Abstract Background Type 2 diabetes is an independent risk factor for the development of atrial fibrillation (AF). Recently, SGLT-2i has been shown to decrease the incidence of AF through several mechanisms including reduction of atrial dilatation via diuresis and lowering body weight. On the other hand, the use of TZD was found to protect diabetic patients from new-onset AF in observational studies. Thus, we aimed to compare the effect of SGLT-2i and TZD on the risk of AF development. Methods Using the Korean National Health Insurance Service database, we included patients with type 2 diabetes who were prescribed SGLT-2i or TZD at least once from January 2014 to December 2018. Patients were followed until the outcome event, death, or 31 December 2018. Sensitivity analysis was performed only including patients who prescribed study drugs ≥90 days. Results A total of 206,986 patients were included (88,227 patients in SGLT-2i group and 118,759 in TZD group). Baseline characteristics were mean age was 57 years and 57.4% were male; mean body mass index was 26.3kg/m2 and 68.3% had hypertension.
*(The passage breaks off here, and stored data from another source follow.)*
Lemma run_ids cast (passes : list Pass) (stateStore : gmap string HostState) :
  fmap r_id <$> fst (run cast passes stateStore)
  = (λ rawNodes, id <$> normalizeNodes cast rawNodes) <$> omap pass_config passes.
Proof.
  revert stateStore. induction passes as [|p passes IH]; intros stateStore; [done|].
  simpl. destruct (pass_config p) as [rawNodes|]; [|by apply IH].
  specialize (IH (stateStore_after
    (tick (pass_net p) (pass_now p) (normalizeNodes cast rawNodes) stateStore))).
  destruct (run cast passes _) as [outs final]. csimpl in *.
  rewrite IH. f_equal.
  apply (tick_ids (pass_net p) (pass_now p) (normalizeNodes cast rawNodes) stateStore).
Qed.

End Published.

Section PublishedApp.

Import App.

Implicit Types (s : Main) (env : Env) (c : Config) (l : list JsObj) (who : Caller).

(** What a step sends is the message of a round that ends (or of a round
    over no node): the results of its nodes, in the order of its array. *)
Lemma step_sent (e : Event) s (m : StatusMessage) :
  wellFormed s →
  m ∈ sent (step e s) →
  m ∈ sent s
  ∨ (∃ r rd, rounds s !! r = Some rd ∧ rounds (step e s) !! r = None
             ∧ Forall2 (λ n o, ∃ b t, o = statusResult n b t) (mapped rd) (msg_nodes m))
  ∨ (msg_nodes m = []
     ∧ ∃ c, monitoringConfig (step e s) = Some c ∧ nodes c = NodesArray []).
Proof.
  intros [_ Hwf]. destruct e as [env config| |env h|env r i]; simpl.
  - rewrite start_unfold.
    pose proof (runMonitoring_sent env (ByStart config) (snd (replaceRun config s)) m)
      as Hround.
    pose proof (runMonitoring_timers env (ByStart config) (snd (replaceRun config s)))
      as (_ & _ & Hc & _).
    rewrite replaceRun_state in Hround, Hc. simpl in Hround, Hc.
    rewrite replaceRun_state. simpl.
    destruct (runMonitoring env _ _) as [[[|r]|] s2]; simpl in *;
      [destruct config as [c|]; simpl|..];
      (intros Hm; destruct (Hround Hm) as [?|(Hnil & c' & Heq & Hl)]; [by left|]);
      right; right; (split; [done|]); exists c'; simpl; by rewrite Hc.
  - rewrite stop_unfold. by left.
  - destruct (armed h s); [|by left].
    pose proof (runMonitoring_timers env ByTimer s) as (_ & _ & Hc & _). simpl in Hc.
    intros Hm. destruct (runMonitoring_sent env ByTimer s m Hm) as [?|(Hnil & c & ? & ?)];
      [by left|].
    right; right. split; [done|]. exists c. by rewrite Hc.
  - intros Hm.
    destruct (settle_sent env r i s m Hm) as [?|(rd & p & Hr & Hp & Ho & Hgone & _ & Hres)];
      [by left|].
    right; left. exists r, rd. split; [done|]. split; [done|].
    destruct (Hwf r rd Hr) as (_ & _ & Hb).
    pose proof (built_results _ _ (Forall_insert _ _ i _ Hb (built_settled env p)) Hres) as H.
    rewrite list_fmap_insert, list_insert_id in H; [done|].
    by rewrite list_lookup_fmap, Hp.
Qed.

(** A round in flight is an earlier one, with the nodes it had, or a new
    one over the array of the configuration in force. *)
Lemma step_rounds (e : Event) s (r : nat) (rd : Round) :
  wellFormed s →
  rounds (step e s) !! r = Some rd →
  (∃ rd0, rounds s !! r = Some rd0 ∧ mapped rd = mapped rd0)
  ∨ (rounds s !! r = None
     ∧ ∃ c, monitoringConfig (step e s) = Some c ∧ nodes c = NodesArray (mapped rd)).
Proof.
  intros [_ Hwf].
  assert (∀ k, k = nextRound s → rounds s !! k = None) as Hfresh.
  { intros k ->. destruct (rounds s !! nextRound s) as [x|] eqn:Hx; [|done].
    destruct (Hwf _ _ Hx) as (? & _). lia. }
  destruct e as [env config| |env h|env k i]; simpl.
  - rewrite start_unfold.
    pose proof (runMonitoring_rounds env (ByStart config) (snd (replaceRun config s)) r rd)
      as Hround.
    pose proof (runMonitoring_timers env (ByStart config) (snd (replaceRun config s)))
      as (_ & _ & Hc & _).
    rewrite replaceRun_state in Hround, Hc. simpl in Hround, Hc.
    rewrite replaceRun_state. simpl.
    destruct (runMonitoring env _ _) as [[[|r']|] s2]; simpl in *;
      [destruct config as [c|]; simpl|..];
      (intros Hr; destruct (Hround Hr) as [?|(-> & _ & _ & _ & _ & c' & Heq & Hl)];
       [left; eauto|]);
      right; (split; [by apply Hfresh|]); exists c'; simpl; by rewrite Hc.
  - rewrite stop_unfold. simpl. left. eauto.
  - destruct (armed h s); [|left; eauto].
    pose proof (runMonitoring_timers env ByTimer s) as (_ & _ & Hc & _). simpl in Hc.
    intros Hr.
    destruct (runMonitoring_rounds env ByTimer s r rd Hr)
      as [?|(-> & _ & _ & _ & _ & c & ? & ?)]; [left; eauto|].
    right. split; [by apply Hfresh|]. exists c. by rewrite Hc.
  - intros Hr. destruct (settle_rounds env k i r s rd Hr) as (rd0 & ? & _ & ?).
    left. eauto.
Qed.
(** * The fine-tuning script [scripts/pt.py] of dl-classifier

    A shallow embedding of the script's functions, followed by the
    properties established for them.  Python exceptions are modelled by
    the [result] type, dictionaries by [gmap], the objects of the model
    zoo by the tree type [obj], and the calls into the tensor library by
    the fields of the interface [Torch]. *)

From Stdlib Require Import ZArith QArith List Ascii String Lia.
From Stdlib Require Import DecimalString DecimalZ.
From stdpp Require Import gmap strings.
Import ListNotations.

Local Open Scope string_scope.
Local Open Scope Z_scope.
Local Open Scope list_scope.

Set Warnings "-register-all".

(** ** Exceptions *)

Inductive exn : Type :=
| AttributeError (attr : string)
| IndexError
| TypeError
| ZeroDivisionError
| FileNotFoundError
| UnpicklingError
| RuntimeError (reason : string)
| ValueError (reason : string).

Inductive result (A : Type) : Type :=
| Ok (a : A)
| Raise (e : exn).

Arguments Ok {A} a.
Arguments Raise {A} e.

Definition bind {A B : Type} (r : result A) (k : A -> result B) : result B :=
  match r with
  | Ok a => k a
  | Raise e => Raise e
  end.

Declare Scope py_scope.
Delimit Scope py_scope with py.
Notation "'let*' x ':=' c 'in' k" := (bind c (fun x => k))
  (at level 10, x name, c at level 100, k at level 200) : py_scope.
Notation "'let*' ' p ':=' c 'in' k" := (bind c (fun p => k))
  (at level 10, p pattern, c at level 100, k at level 200) : py_scope.
Local Open Scope py_scope.

Definition is_ok {A : Type} (r : result A) : bool :=
  match r with Ok _ => true | Raise _ => false end.

(** ** [get_input_size] and [determine_inception] *)

Definition get_input_size (model_type : string) : Z :=
  if String.eqb "inception_v3" model_type then 299 else 224.

Definition determine_inception (model_type : string) : bool :=
  if String.eqb model_type "inception_v3" then true else false.

(** ** Seeding, from the script's entry point

    [now_ms] is the value [get_ms_past_epoch()] returns when it is
    called; the entry point calls it only on the second branch. *)

Definition main_seed (args_seed now_ms : Z) : Z :=
  if args_seed >? 0 then args_seed else now_ms.
(** * Collaborative code editor: the browser client and the session relay

  A shallow embedding of the TypeScript client (types.ts, lib/api.ts,
  lib/executor.ts, hooks/useYjs.ts, App.tsx, the components and
  vite.config.ts) together with the relay contract the client talks to,
  followed by the properties proved of them.  Definitions come first,
  theorems afterwards. *)

From stdpp Require Import gmap strings list pretty sorting.

Local Open Scope string_scope.
Local Open Scope Z_scope.

Set Warnings "-register-all".

(** A JavaScript [number] occurs here only at integral values (HTTP status
  codes, close codes, page bounds, rounded milliseconds) and is a [Z]. *)

(** The line feed used by [logs.join('\n')], and the double quote of JSON
  texts. *)
Definition LF : string := String (Ascii.ascii_of_nat 10) EmptyString.
Definition DQ : string := String (Ascii.ascii_of_nat 34) EmptyString.

(** ** types.ts *)

Inductive ProgrammingLanguage : Set :=
| python | javascript | typescript | java | cpp
| go | rust | ruby | php | sql.

#[global] Instance ProgrammingLanguage_eq_dec : EqDecision ProgrammingLanguage.
Proof. solve_decision. Defined.

(** The string literal each member of the union type stands for. *)
Definition language_literal (l : ProgrammingLanguage) : string :=
match l with
| python => "python" | javascript => "javascript"
| typescript => "typescript" | java => "java" | cpp => "cpp"
| go => "go" | rust => "rust" | ruby => "ruby" | php => "php"
| sql => "sql"
end.

(** [DEFAULT_CODE]: the code template of each language. *)
Definition DEFAULT_CODE_python : string :=
  "# Python Code" +:+ LF +:+ "def hello(name: str) -> str:" +:+ LF +:+
  "    return f" +:+ DQ +:+ "Hello, {name}!" +:+ DQ +:+ LF +:+ LF +:+
  "print(hello(" +:+ DQ +:+ "World" +:+ DQ +:+ "))" +:+ LF.

Definition DEFAULT_CODE_javascript : string :=
  "// JavaScript Code" +:+ LF +:+ "function hello(name) {" +:+ LF +:+
  "    return `Hello, ${name}!`;" +:+ LF +:+ "}" +:+ LF +:+ LF +:+
  "console.log(hello(" +:+ DQ +:+ "World" +:+ DQ +:+ "));" +:+ LF.

Definition DEFAULT_CODE_typescript : string :=
  "// TypeScript Code" +:+ LF +:+
  "function hello(name: string): string {" +:+ LF +:+
  "    return `Hello, ${name}!`;" +:+ LF +:+ "}" +:+ LF +:+ LF +:+
  "console.log(hello(" +:+ DQ +:+ "World" +:+ DQ +:+ "));" +:+ LF.

Definition DEFAULT_CODE_java : string :=
  "// Java Code" +:+ LF +:+ "public class Main {" +:+ LF +:+
  "    public static void main(String[] args) {" +:+ LF +:+
  "        System.out.println(" +:+ DQ +:+ "Hello, World!" +:+ DQ +:+
  ");" +:+ LF +:+ "    }" +:+ LF +:+ "}" +:+ LF.

Definition DEFAULT_CODE_cpp : string :=
  "// C++ Code" +:+ LF +:+ "#include <iostream>" +:+ LF +:+ LF +:+
  "int main() {" +:+ LF +:+ "    std::cout << " +:+ DQ +:+
  "Hello, World!" +:+ DQ +:+ " << std::endl;" +:+ LF +:+ "    return 0;" +:+
  LF +:+ "}" +:+ LF.

Definition DEFAULT_CODE_go : string :=
  "// Go Code" +:+ LF +:+ "package main" +:+ LF +:+ LF +:+ "import " +:+
  DQ +:+ "fmt" +:+ DQ +:+ LF +:+ LF +:+ "func main() {" +:+ LF +:+
  "    fmt.Println(" +:+ DQ +:+ "Hello, World!" +:+ DQ +:+ ")" +:+ LF +:+
  "}" +:+ LF.

Definition DEFAULT_CODE_rust : string :=
  "// Rust Code" +:+ LF +:+ "fn main() {" +:+ LF +:+ "    println!(" +:+
  DQ +:+ "Hello, World!" +:+ DQ +:+ ");" +:+ LF +:+ "}" +:+ LF.

Definition DEFAULT_CODE_ruby : string :=
  "# Ruby Code" +:+ LF +:+ "def hello(name)" +:+ LF +:+ "  " +:+ DQ +:+
  "Hello, #{name}!" +:+ DQ +:+ LF +:+ "end" +:+ LF +:+ LF +:+
  "puts hello(" +:+ DQ +:+ "World" +:+ DQ +:+ ")" +:+ LF.

Definition DEFAULT_CODE_php : string :=
  "<?php" +:+ LF +:+ "// PHP Code" +:+ LF +:+ "function hello($name) {" +:+
  LF +:+ "    return " +:+ DQ +:+ "Hello, $name!" +:+ DQ +:+ ";" +:+ LF +:+
  "}" +:+ LF +:+ LF +:+ "echo hello(" +:+ DQ +:+ "World" +:+ DQ +:+ ");" +:+
  LF.

Definition DEFAULT_CODE_sql : string :=
  "-- SQL Code" +:+ LF +:+ "SELECT 'Hello, World!' AS greeting;" +:+ LF.

Definition DEFAULT_CODE (l : ProgrammingLanguage) : string :=
match l with
| python => DEFAULT_CODE_python
| javascript => DEFAULT_CODE_javascript
| typescript => DEFAULT_CODE_typescript
| java => DEFAULT_CODE_java
| cpp => DEFAULT_CODE_cpp
| go => DEFAULT_CODE_go
| rust => DEFAULT_CODE_rust
| ruby => DEFAULT_CODE_ruby
| php => DEFAULT_CODE_php
| sql => DEFAULT_CODE_sql
end.

Inductive SessionStatus : Set := active | idle | closed.

#[global] Instance SessionStatus_eq_dec : EqDecision SessionStatus.
Proof. solve_decision. Defined.

Definition status_literal (s : SessionStatus) : string :=
match s with active => "active" | idle => "idle" | closed => "closed" end.

(** [interface Session], fields in declaration order. *)
Module Session.
Record t : Type := mk {
  id : string;
  url : string;
  websocket_url : string;
  language : ProgrammingLanguage;
  title : option string;
  created_at : string;
  status : SessionStatus;
  participants_count : Z
}.

(** The property names the interface declares, in order. *)
Definition fields : list string :=
  ["id"; "url"; "websocket_url"; "language"; "title"; "created_at";
   "status"; "participants_count"].
End Session.

(** [interface CreateSessionRequest]: every field optional. *)
Module CreateSessionRequest.
Record t : Type := mk {
  language : option ProgrammingLanguage;
  initial_code : option string;
  title : option string
}.
End CreateSessionRequest.

(** [interface ExecuteResult]; a field marked [?] is [None] when the object
  literal leaves it out. *)
Module ExecuteResult.
Record t : Type := mk {
  success : bool;
  output : string;
  stderr : option string;
  execution_time_ms : option Z;
  error : option string;
  error_type : option string
}.
End ExecuteResult.

(** ** Promises

  An [async] function either fulfils with a value, rejects with a reason, or
  never settles (the call it awaits does not return). *)
Inductive Settled (A E : Type) : Type :=
| Fulfilled (v : A)
| Rejected (e : E).
Arguments Fulfilled {A E} v.
Arguments Rejected {A E} e.

(** ** lib/executor.ts *)
Module Executor.

Inductive ConsoleMethod : Set := c_log | c_error | c_warn | c_info.

(** One call [console.<method>(...args)]; [args] holds [String(arg)] of
    every argument, as [args.map(String)] computes it. *)
Record ConsoleCall : Type := {
  method : ConsoleMethod;
  args : list string
}.

(** What [throw] raised.  Reading a property of [null] or [undefined] is a
    [TypeError]; any other value answers a property read, with
    [undefined] where it has no such property.  [thrown_name] is [Some n]
    when [error.name] is the string [n]; [thrown_message] likewise. *)
Inductive Thrown : Type :=
  | thrown_nullish
  | thrown_value (thrown_name : option string) (thrown_message : option string).

Inductive Completion : Type :=
  | returned
  | threw (e : Thrown).

(** One run of [new Function('__console__', sandboxedCode)(sandboxConsole)]:
    the console calls made, in order, and how the run ended. *)
Record JsRun : Type := {
  calls : list ConsoleCall;
  completion : Completion
}.

(** How a Pyodide run ends: the loader or the stream redirection fails
    (outer [catch]), the user code raises (inner [catch]), or it
    finishes. *)
Inductive PyRun : Type :=
  | py_unavailable (message : string)
  | py_raised (message : string) (stderr_value : string)
  | py_finished (stdout_value stderr_value : string).

(** The browser as the executor sees it. *)
Record Browser : Type := {
  (** the sandboxed function applied to the console; [None] when the
      call does not return (the user code loops forever) *)
  run_javascript : string -> option JsRun;
  run_python : string -> option PyRun;
  (** [Math.round(performance.now() - startTime)] at the [return] *)
  elapsed_ms : Z
}.

(** The reason an executor promise rejects with. *)
Inductive Rejection : Type :=
  | TypeError (what : string).

Definition Outcome : Type := option (Settled ExecuteResult.t Rejection).

(** [args.map(String).join(' ')] with the prefix each console method
    puts in front. *)
Definition console_line (c : ConsoleCall) : string :=
  let text := String.concat " " (args c) in
  match method c with
  | c_log | c_info => text
  | c_error => "[ERROR] " +:+ text
  | c_warn => "[WARN] " +:+ text
  end.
During follow-up, the incidence rates of AF were 1.36% in SGLT-2i-treated patients and 0.87% TZD-treated patients, respectively (p=0.0002). The hazard ratio (HR) of AF was 0.846 (95% confidence interval [CI]: 0.0.775–0.923) in SGLT-2i-treated patients compared with TZD-treated patients. Conclusions In this study, the risk of AF development was significantly lower in patients treated with SGLT-2i versus TZD. SGLT2 would be a good choice for the patients with high risk of AF development among diabetes mellitus. Funding Acknowledgement Type of funding sources: None.